*Instructions for the task*:
Retrieve each line that contains the word "Open" from the entries below.
Top of Information
(** * CrawlSpider: rule-driven link following (scrapy/spiders/crawl.py)

    A shallow embedding of [Rule], [CrawlSpider._requests_to_follow],
    [CrawlSpider.parse_with_rules], [CrawlSpider._parse],
    [CrawlSpider._callback], [CrawlSpider._errback] and
    [CrawlSpider._handle_failure], with the properties the specification
    states about them (C1 to C10) and further properties read off the code
    (X1 to X14).

    Python generators are modelled by a writer-with-exceptions monad
    [Gen]: running a generator gives the list of values it yielded, in
    order, and either the exception that stopped it or its return value. *)

From stdpp Require Import base gmap sets list strings.

Set Warnings "-clear-no-such-hyp".

Local Open Scope string_scope.
Local Open Scope list_scope.

(** ** Data model *)

(** Modelled from the spec: [scrapy.link.Link] is not part of the sources;
    the specification gives it as the value object {url, anchor_text} with
    equality and hash by url. Membership of a link in a Python [set] is
    therefore membership of its url, and the seen-set below stores urls. *)
Record Link := mkLink { url : string; text : string }.

(** Values stored in a request's or response's [meta] dictionary. *)
Inductive MetaVal :=
| MInt (n : Z)
| MStr (s : string).

(** The two engine routing functions a request built by the spider is bound
    to, and any other handler a request filter may put in their place. *)
Inductive Handler :=
| CrawlSpider_callback
| CrawlSpider_errback
| OtherHandler (name : string).

Record Request := mkRequest {
  req_url : string;
  req_callback : Handler;
  req_errback : Handler;
  req_meta : gmap string MetaVal
}.

(** A response: [resp_html] is [isinstance(response, HtmlResponse)];
    [page_links] are the links a catch-all extractor finds in the page. *)
Record Response := mkResponse {
  resp_url : string;
  resp_html : bool;
  page_links : list Link;
  resp_meta : gmap string MetaVal
}.

(** [twisted.python.failure.Failure], with the request it belongs to. *)
Record Failure := mkFailure {
  fail_request : Request;
  fail_reason : string
}.

(** Python values that callbacks return and generators yield. *)
#[warnings="-register-all"]
Inductive Value :=
| VNone
| VItem (fields : list (string * string))
| VRequest (r : Request)
| VSeq (l : list Value)
| VAwaitable (result : Value)
| VAsyncIter (produced : list Value).

(** Python truthiness, as used by [x or ()] and [if x:]. *)
Definition truthy (v : Value) : bool :=
  match v with
  | VNone => false
  | VItem [] => false
  | VItem (_ :: _) => true
  | VRequest _ => true
  | VSeq [] => false
  | VSeq (_ :: _) => true
  | VAwaitable _ => true
  | VAsyncIter _ => true
  end.

(** [v or ()] *)
Definition or_empty (v : Value) : Value :=
  if truthy v then v else VSeq [].

Inductive Exn :=
| TypeError
| KeyError
| IndexError
| AttributeError.

(** ** Generators *)

Definition Gen (A : Type) : Type := list Value * (Exn + A).

#[global] Instance Gen_ret : MRet Gen := λ A a, ([], inr a).
Definition raise {A} (e : Exn) : Gen A := ([], inl e).
Definition yield (v : Value) : Gen unit := ([v], inr tt).

#[global] Instance Gen_bind : MBind Gen := λ A B k m,
  match m with
  | (out, inl e) => (out, inl e)
  | (out, inr a) => let '(out', r) := k a in (out ++ out', r)
  end.

Arguments Gen_bind {_ _} _ _ : simpl never.
Arguments Gen_ret {_} _ : simpl never.

(** [for x in l: yield x] and [yield from l] *)
Definition yield_from (l : list Value) : Gen unit := (l, inr tt).

Definition yielded {A} (m : Gen A) : list Value := m.1.
Definition outcome {A} (m : Gen A) : Exn + A := m.2.

(** ** Callables *)

(** The callables a spider and its rules hold, by signature. *)
Inductive PyFun :=
| FCallback (f : Response → gmap string Value → Value)
| FErrback (f : Failure → Value)
| FProcessLinks (f : list Link → list Link)
| FProcessRequest (f : Request → Response → option Request).

(** A [Callable | str] rule field. *)
Inductive Method :=
| MCallable (f : PyFun)
| MName (name : string).

(** Truthiness of a [Callable | str | None] field. *)
Definition given (m : option Method) : bool :=
  match m with
  | None => false
  | Some (MName "") => false
  | Some _ => true
  end.

Definition _identity (x : list Link) : list Link := x.

Definition _identity_process_request (request : Request) (response : Response)
  : option Request := Some request.

(** Modelled from the spec: [scrapy.linkextractors.LinkExtractor] is an
    external collaborator, "a function extract(response) -> sequence<Link>",
    deterministic per response. *)
Record LinkExtractor := mkLinkExtractor {
  extract_links : Response → list Link
}.

(** [LinkExtractor()], the catch-all extractor. *)
Definition _default_link_extractor : LinkExtractor :=
  mkLinkExtractor page_links.

(** ** Rule *)

Record Rule := mkRule {
  link_extractor : LinkExtractor;
  callback : option Method;
  errback : option Method;
  cb_kwargs : gmap string Value;
  process_links : option Method;
  process_request : option Method;
  follow : bool
}.

(** [a or b] on rule fields. *)
Definition or_default (m : option Method) (d : PyFun) : option Method :=
  if given m then m else Some (MCallable d).

(** [Rule.__init__] *)
Definition Rule_init
    (link_extractor : option LinkExtractor)
    (callback : option Method)
    (cb_kwargs : option (gmap string Value))
    (follow : option bool)
    (process_links : option Method)
    (process_request : option Method)
    (errback : option Method) : Rule :=
  {| link_extractor := default _default_link_extractor link_extractor;
     callback := callback;
     errback := errback;
     cb_kwargs := default ∅ cb_kwargs;
     process_links := or_default process_links (FProcessLinks _identity);
     process_request :=
       or_default process_request (FProcessRequest _identity_process_request);
     follow := match follow with
               | Some b => b
               | None => negb (given callback)
               end |}.

(** ** CrawlSpider *)

(** A spider instance: [attrs] are the methods [getattr] finds on it,
    [rules] the declared rules of its class, [_rules] the compiled copies,
    [_follow_links] the attribute [from_crawler] sets (absent until then),
    [process_results] and [parse_start_url] the two overridable hooks. *)
Record CrawlSpider := mkCrawlSpider {
  attrs : gmap string PyFun;
  rules : list Rule;
  _rules : list Rule;
  _follow_links : option bool;
  process_results : Response → Value → Value;
  parse_start_url : Response → gmap string Value → Value
}.

(** [_get_method] *)
Definition _get_method (method : option Method) (spider : CrawlSpider)
  : option Method :=
  match method with
  | Some (MCallable f) => Some (MCallable f)
  | Some (MName name) => MCallable <$> attrs spider !! name
  | None => None
  end.

(** [Rule._compile], on the copy [_compile_rules] makes. *)
Definition _compile (self : Rule) (spider : CrawlSpider) : Rule :=
  {| link_extractor := link_extractor self;
     callback := _get_method (callback self) spider;
     errback := _get_method (errback self) spider;
     cb_kwargs := cb_kwargs self;
     process_links := _get_method (process_links self) spider;
     process_request := _get_method (process_request self) spider;
     follow := follow self |}.

(** [CrawlSpider._compile_rules] *)
Definition _compile_rules (self : CrawlSpider) : CrawlSpider :=
  {| attrs := attrs self;
     rules := rules self;
     _rules := (λ rule, _compile rule self) <$> rules self;
     _follow_links := _follow_links self;
     process_results := process_results self;
     parse_start_url := parse_start_url self |}.

(** The hooks as [CrawlSpider] defines them. *)
Definition CrawlSpider_process_results (response : Response) (results : Value)
  : Value := results.

Definition CrawlSpider_parse_start_url (response : Response)
    (kwargs : gmap string Value) : Value := VSeq [].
Bottom of Information
*Exercise result*:
Local Open Scope string_scope.
Local Open Scope list_scope.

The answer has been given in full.